As shown in fig. 2, a second lead hole 101 is provided in the tape 10, the second lead hole 101 matches with the first lead hole 201 in shape and size, and the area of the tape 10 is larger than that of the first lead hole 201. For example, when the first lead hole 201 is circular, the second lead hole 101 is circular with the same size as the first lead hole 201, and the outer contour of the tape 10 can completely cover the first lead hole 201. In the lamination process, the tape 10 is adhered to the back plate 20 at the position of the first lead hole 101, and the first lead hole 201 on the back plate 20 is coaxial with the second lead hole 101 on the tape 10. Therefore, the adhesive tape can separate the adhesive overflowing in the laminating process from the back plate 20 of the photovoltaic module, and the adhesive is prevented from being adhered to the back plate 20. Fig. 3 shows a schematic view of the lead wire passing out of the second lead hole 101. It will be appreciated that in practice, the tape 10 is provided with an adhesive on one side, which may be a non-marking adhesive.

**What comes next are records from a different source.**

(** * STAC Browser, [src/utils.js]: a shallow embedding and its properties

    The module [Utils] of the browser is a library of stateless helpers over
    JavaScript values: link lookup, URL normalisation on top of URI.js,
    query-string construction, token search and deep merge.  This file
    embeds the functions in Rocq and proves (or refutes) the properties
    stated about them.

    Conventions of the embedding:
    - a JavaScript string is a [string] of bytes (its UTF-8 encoding);
    - a JavaScript value is a tree ([value]): an object is an association
      list of its own properties in enumeration order, with unique keys,
      and no object is shared between two places of a value;
    - code that can raise an exception returns an [outcome];
    - in-place updates of an object are written as functions that return
      the updated object. *)

From Stdlib Require Import ZArith Ascii String SpecFloat DecimalString.
From stdpp Require Import base option list strings gmap.

Local Open Scope string_scope.
#[local] Set Warnings "-register-all".

(** ** Exceptions *)

Inductive exn : Type := Error | TypeError | URIError | RangeError.

Inductive outcome (A : Type) : Type :=
| Ret (a : A)
| Throw (e : exn).
Arguments Ret {A} a.
Arguments Throw {A} e.

#[global] Instance outcome_ret : MRet outcome := fun _ a => Ret a.
#[global] Instance outcome_bind : MBind outcome := fun _ _ f m =>
  match m with Ret a => f a | Throw e => Throw e end.
#[global] Instance outcome_fmap : FMap outcome := fun _ _ f m =>
  match m with Ret a => Ret (f a) | Throw e => Throw e end.

Definition returns {A} (m : outcome A) : bool :=
  match m with Ret _ => true | Throw _ => false end.

(** [try { m } catch (error) { d }] *)
Definition try_catch {A} (m : outcome A) (d : A) : A :=
  match m with Ret a => a | Throw _ => d end.

(** ** Strings *)

Module Str.

Definition startsWith (s p : string) : bool := String.prefix p s.

Fixpoint includes (s needle : string) : bool :=
  String.prefix needle s ||
  match s with
  | EmptyString => false
  | String _ s' => includes s' needle
  end.

Definition endsWith (s p : string) : bool :=
  let n := String.length s in
  let m := String.length p in
  (m <=? n)%nat && String.eqb (String.substring (n - m) m s) p.

Definition drop (n : nat) (s : string) : string :=
  String.substring n (String.length s - n) s.

Definition lower_ascii (c : ascii) : ascii :=
  let n := nat_of_ascii c in
  if ((65 <=? n) && (n <=? 90))%nat then ascii_of_nat (n + 32) else c.

(** [String.prototype.toLowerCase] on a string of ASCII characters; the
    bytes of other characters are kept, where JavaScript would change
    the letters among them. *)
Fixpoint toLowerCase (s : string) : string :=
  match s with
  | EmptyString => EmptyString
  | String c s' => String (lower_ascii c) (toLowerCase s')
  end.

(** [Array.prototype.join] on strings. *)
Definition join (sep : string) (l : list string) : string :=
  String.concat sep l.

Definition is_empty (s : string) : bool :=
  match s with EmptyString => true | _ => false end.

Definition take (n : nat) (s : string) : string := String.substring 0 n s.

(** [s.indexOf(c)] for a single character. *)
Fixpoint indexOf (c : ascii) (s : string) : option nat :=
  match s with
  | EmptyString => None
  | String d s' => if Ascii.eqb c d then Some 0 else S <$> indexOf c s'
  end.

(** [s.lastIndexOf(c)] *)
Fixpoint lastIndexOf (c : ascii) (s : string) : option nat :=
  match s with
  | EmptyString => None
  | String d s' =>
      match lastIndexOf c s' with
      | Some i => Some (S i)
      | None => if Ascii.eqb c d then Some 0 else None
      end
  end.

(** [s.split(c)] for a single character. *)
Fixpoint split (sep : ascii) (s : string) : list string :=
  match s with
  | EmptyString => [EmptyString]
  | String c s' =>
      if Ascii.eqb c sep then EmptyString :: split sep s'
      else match split sep s' with
           | piece :: pieces => String c piece :: pieces
           | [] => [String c EmptyString]
           end
  end.

Fixpoint map (f : ascii -> ascii) (s : string) : string :=
  match s with
  | EmptyString => EmptyString
  | String c s' => String (f c) (map f s')
  end.

Fixpoint filter (f : ascii -> bool) (s : string) : string :=
  match s with
  | EmptyString => EmptyString
  | String c s' => if f c then String c (filter f s') else filter f s'
  end.

Fixpoint dropWhile (f : ascii -> bool) (s : string) : string :=
  match s with
  | EmptyString => EmptyString
  | String c s' => if f c then dropWhile f s' else s
  end.

Fixpoint forall_chars (f : ascii -> bool) (s : string) : bool :=
  match s with
  | EmptyString => true
  | String c s' => f c && forall_chars f s'
  end.

Fixpoint flat_map (f : ascii -> string) (s : string) : string :=
  match s with
  | EmptyString => EmptyString
  | String c s' => f c ++ flat_map f s'
  end.

Definition head (s : string) : option ascii :=
  match s with EmptyString => None | String c _ => Some c end.

Definition in_range (lo hi : nat) (c : ascii) : bool :=
  let n := nat_of_ascii c in ((lo <=? n) && (n <=? hi))%nat.

Definition is_alpha (c : ascii) : bool := in_range 65 90 c || in_range 97 122 c.
Definition is_digit (c : ascii) : bool := in_range 48 57 c.
Definition is_alnum (c : ascii) : bool := is_alpha c || is_digit c.

Definition one_of (chars : string) (c : ascii) : bool :=
  match indexOf c chars with Some _ => true | None => false end.

(** [s.substring(a, b)]: both ends are clamped to the string and
    swapped when they come in the wrong order. *)
Definition substring (a b : Z) (s : string) : string :=
  let n := Z.of_nat (String.length s) in
  let a := Z.max 0 (Z.min a n) in
  let b := Z.max 0 (Z.min b n) in
  let lo := Z.min a b in
  let hi := Z.max a b in
  String.substring (Z.to_nat lo) (Z.to_nat (hi - lo)) s.

(** [s.indexOf(c)] as a number, [-1] when absent. *)
Definition indexOfZ (c : ascii) (s : string) : Z :=
  match indexOf c s with Some i => Z.of_nat i | None => (-1)%Z end.

(** [s.indexOf(c, from)] *)
Definition indexOfFrom (c : ascii) (from : Z) (s : string) : Z :=
  let from := Z.to_nat (Z.max 0 from) in
  match indexOf c (drop from s) with
  | Some i => Z.of_nat (from + i)
  | None => (-1)%Z
  end.

(** [s.replace(/\\/g, '/')] *)
Definition slashes (s : string) : string :=
  map (fun c => if Ascii.eqb c "\" then "/"%char else c) s.

(** Length in bytes of a white-space character ([\s]) at the head of
    the string, if there is one. *)
Definition white_space (s : string) : option nat :=
  match s with
  | String c rest =>
      let n := nat_of_ascii c in
      if ((9 <=? n) && (n <=? 13) || (n =? 32))%nat then Some 1
      else match n, rest with
           | 194, String d _ => if (nat_of_ascii d =? 160)%nat then Some 2 else None
           | 225, String d (String e _) =>
               if ((nat_of_ascii d =? 154) && (nat_of_ascii e =? 128))%nat
               then Some 3 else None
           | 226, String d (String e _) =>
               let x := nat_of_ascii d in
               let y := nat_of_ascii e in
               if ((x =? 128) && ((128 <=? y) && (y <=? 138) || (y =? 168)
                                  || (y =? 169) || (y =? 175)))%nat then Some 3
               else if ((x =? 129) && (y =? 159))%nat then Some 3
               else None
           | 227, String d (String e _) =>
               if ((nat_of_ascii d =? 128) && (nat_of_ascii e =? 128))%nat
               then Some 3 else None
           | 239, String d (String e _) =>
               if ((nat_of_ascii d =? 187) && (nat_of_ascii e =? 191))%nat
               then Some 3 else None
           | _, _ => None
           end
  | EmptyString => None
  end.


End Str.

(** The decimal numeral of a natural number. *)
Definition decimal (n : Z) : string :=
  NilZero.string_of_uint (N.to_uint (Z.to_N n)).

(** ** Percent-encoding, as [encodeURIComponent] and [decodeURIComponent]
    act on the UTF-8 bytes of a string *)

Module Pct.

Definition hex_digit (n : N) : ascii :=
  ascii_of_N (if (n <? 10)%N then 48 + n else 55 + n).

Definition hex_value (c : ascii) : option N :=
  let n := N_of_ascii c in
  if Str.is_digit c then Some (n - 48)%N
  else if Str.in_range 65 70 c then Some (n - 55)%N
  else if Str.in_range 97 102 c then Some (n - 87)%N
  else None.

(** ["%XY"] for a byte. *)
Definition escape (c : ascii) : string :=
  let n := N_of_ascii c in
  String "%" (String (hex_digit (n / 16)) (String (hex_digit (n mod 16)) EmptyString)).

Definition hex_byte (x y : ascii) : option ascii :=
  match hex_value x, hex_value y with
  | Some a, Some b => Some (ascii_of_N (16 * a + b))
  | _, _ => None
  end.

(** Number of leading one bits of a byte that is not ASCII. *)
Definition leading_ones (c : ascii) : nat :=
  let n := nat_of_ascii c in
  if (n <? 192)%nat then 1
  else if (n <? 224)%nat then 2
  else if (n <? 240)%nat then 3
  else if (n <? 248)%nat then 4
  else 5.

Definition is_continuation (c : ascii) : bool := Str.in_range 128 191 c.

(** The octets are the UTF-8 encoding of one code point that is not
    ASCII: no overlong form, no surrogate, nothing above U+10FFFF. *)
Definition utf8_code_point (octets : list ascii) : bool :=
  match octets with
  | [a; b] => Str.in_range 194 223 a && is_continuation b
  | [a; b; c] =>
      let x := nat_of_ascii a in
      Str.in_range 224 239 a && is_continuation b && is_continuation c
      && (if (x =? 224)%nat then Str.in_range 160 191 b
          else if (x =? 237)%nat then Str.in_range 128 159 b else true)
  | [a; b; c; d] =>
      let x := nat_of_ascii a in
      Str.in_range 240 244 a && is_continuation b && is_continuation c
      && is_continuation d
      && (if (x =? 240)%nat then Str.in_range 144 191 b
          else if (x =? 244)%nat then Str.in_range 128 143 b else true)
  | _ => false
  end.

In the embodiment of the invention, the adhesive tape with the second lead holes is used in the laminating process, and is adhered to the positions of the first lead holes on the back plate, so that when the laminating machine presses the photovoltaic module, the adhesive overflowing from the second lead holes and the first lead holes is adhered to the surface of the adhesive tape and is not adhered to the back plate of the photovoltaic module, and after the laminating is finished, the adhesive tape is torn off, and then the overflowing adhesive can be removed. Through using above-mentioned sticky tape, need not extra instrument, the operation of cleaing away of the gluey that overflows is more simple and convenient, and can not have the risk of damaging photovoltaic module.

Optionally, the photovoltaic module is a single-glass assembly or a double-glass assembly.

Specifically, the photovoltaic module to which the adhesive tape 10 is applied may be a single glass module or a dual glass module. When the single-glass assembly is used, the back plate 20 in the single-glass assembly can be a conventional photovoltaic back plate such as TPT (TEDLAR + PET + TEDLAR, polyvinyl fluoride composite film), TPE (Thermoplastic Elastomer), TPF (organic fluorine Thermoplastic Elastomer) and the like, or can be a metal back plate such as aluminum alloy and the like, and the back plate is provided with a first lead hole 201; when used in a dual glass assembly, the back plate 20 is typically a glass back plate, and a first lead hole 201 is formed in the glass back plate. Therefore, the adhesive tape 10 is not limited by the structural type of the photovoltaic module, and can be widely applied to single-glass modules or double-glass modules.

Example two

Referring to fig. 4, an embodiment of the present invention further provides an apparatus for applying an adhesive tape, where the apparatus includes an adhesive tape roll 30, a holding mechanism 31, an adsorption mechanism 32, and an apparatus support;

the adhesive tape roll 30 is hinged to the equipment support, and the adhesive tape 10 is wound around the adhesive tape roll 30;

the clamping mechanism 31 is connected with the equipment bracket in a sliding manner and is used for clamping and pulling the free end of the adhesive tape 10;

the adsorption mechanism 32 is slidably connected to the device holder, and the adsorption mechanism 32 is disposed between the tape roll 30 and the clamping mechanism 31 and located on a non-adhesive surface side of the tape 10.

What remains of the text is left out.